新生児の状態により、その都度母親の心身の状態をアセスメントします。もしもあまり状態がよくない場合は、母親の気持ちも沈んでしまいます。その後に、ショックを受けて落込むようになります。そのことから、母親が面会時の状態については母親のケアを行う看護師に情報として伝えておきましょう。そうすることにより、その後の精神的フォローを継続させることができます。
・面会時につきそう大切さ
新生児と母親や父親が面会を実施する時には、必ずつきそうことが大切です。両親は新生児、の状態について、医師から説明を受けます。しかしその後に、いろいろなことについて医師に聞きたいと思っている気持ちをグッと我慢していることが多いのです。

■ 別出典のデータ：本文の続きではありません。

(** On a page whose numeric button texts are written with the digits 0
    to 9, at most 4300 of them in one text, discovery returns 1 without
    numeric button and the greatest of their values otherwise. *)
Lemma discover_decimal (car_html : PageElement) :
  Forall (fun s => decimal s = true) (numeric_texts car_html) ->
  exists m,
    discover car_html = ([Log INFO (Max_page_number_is m)], Returns m) /\
    (numeric_texts car_html = [] -> m = 1) /\
    (numeric_texts car_html <> [] ->
     is_max m (map value (numeric_texts car_html))).
Proof.
  intros H; unfold discover.
  rewrite get_page_number_list_returns.
  - destruct (numeric_texts car_html) as [|s l] eqn:E; simpl.
    + exists 1; repeat split; auto; congruence.
    + exists (max_list (value s) (map value l)); repeat split;
        try discriminate; apply max_list_is_max.
  - intros s Hs. rewrite Forall_forall in H.
    destruct (decimal_int s (H s Hs)) as [n [Hn _]]; congruence.
Qed.

(** Numeric buttons 2, 5 and 3, with an ellipsis between them, give 5;
    a page without numeric button gives 1. *)
Example discover_2_5_3 :
  discover (Samples.page ["2"; "5"; "..."; "3"]%string []) =
  ([Log INFO (Max_page_number_is 5)], Returns 5) /\
  discover (Samples.page ["..."; ">"]%string []) =
  ([Log INFO (Max_page_number_is 1)], Returns 1).
Proof. split; reflexivity. Qed.

(** C2.  Pagination discovery is meant to return the greatest value of
    the purely numeric button texts and 1 without any.  On a page whose
    pagination button reads as the superscript two, [isdigit] accepts
    the text and [int] refuses it: discovery returns nothing, it ends
    with [ValueError], and the run stops at the handler of [main] after
    the first request. *)
Theorem discover_superscript_digit :
  let car_html := Samples.page [Samples.superscript_two] [] in
  pagination_button_texts car_html = [Samples.superscript_two] /\
  Str.isdigit Samples.superscript_two = true /\
  Str.int Samples.superscript_two = None /\
  discover car_html = ([], Raises ValueError) /\
  main (Samples.serve car_html car_html) Samples.now =
  ([Get base_url; Log INFO (Opening_webpage base_url);
    Log ERROR (Unhandled ValueError)], Returns tt).
Proof. repeat split; reflexivity. Qed.




End Discovery.

(* ================================================================== *)
(** ** Extraction of one listing block *)

Module Extraction.
Import Soup Py Scraper Notions PyFacts.
Local Open Scope Z_scope.

(** With its three required elements a listing block gives a record:
    the name, the entries of the container of details when there is
    one, the price and the instalment, in this order. *)
Lemma get_car_attribute_returns (item t p q : PageElement) :
  title item = Some t -> price item = Some p -> instalment item = Some q ->
  let d := (("car_name"%string, car_name_of t) :: details_of (other_details item))
           ++ [("car_price", get_text true p);
               ("car_monthly_instalment", get_text true q)]%string in
  get_car_attribute item = ([Log INFO (Appended d)], Returns d).
Proof.
  unfold title, price, instalment, other_details, get_car_attribute.
  intros -> -> ->.
  destruct (find "div" (Some "mod-b-card__car-other"%string) item);
    reflexivity.
Qed.

(** Without one of them extraction stops the process with status 1. *)
Lemma get_car_attribute_exits (item : PageElement) :
  required_present item = false ->
  get_car_attribute item =
  ([Log ERROR (Error_in_function_get_car_attribute AttributeError)], Exits 1).
Proof.
  unfold required_present, title, price, instalment, get_car_attribute.
  destruct (find "a" (Some "mod-b-card__title"%string) item); simpl;
    [| reflexivity].
  destruct (find "div" (Some "mod-card__price__total"%string) item); simpl;
    [| intros _; destruct (find "div" (Some "mod-b-card__car-other"%string) item);
       reflexivity].
  destruct (find "div" (Some "mod-tooltipMonthPay"%string) item); simpl;
    [discriminate |].
  intros _; destruct (find "div" (Some "mod-b-card__car-other"%string) item);
    reflexivity.
Qed.

Lemma required_present_inv (item : PageElement) :
  required_present item = true ->
  exists t p q,
    title item = Some t /\ price item = Some p /\ instalment item = Some q.
Proof.
  unfold required_present.
  destruct (title item) as [t|], (price item) as [p|],
           (instalment item) as [q|]; simpl; try discriminate.
  intros _; exists t, p, q; auto.
Qed.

その我慢をしている気持ちを、しっかり受け止めるのは新生児の看護師です。両親が気持ちを整理して話してくるには時間がかかることもあるし、そうでないこともあります。その時に気持ちを吐き出させてあげることはとても重要であり、付き添っている看護師の力量にかかっています。話しやすい雰囲気を作り、その時間を大切に確保できるように、業務調整などを行うようにしましょう。
まとめ
いかがでしたか?新生児と母親や父親の面会時は、複雑な気持ちを抱えて行っていることを理解して、母親をケアしている看護師や新生児室の看護師がつきそうことが大切です。そのあとは、両親の気持ちを察し様々な方向からアセスメントをして、看護を行います。母児の愛着形成を促せるように看護師としてサポートできるといいですね。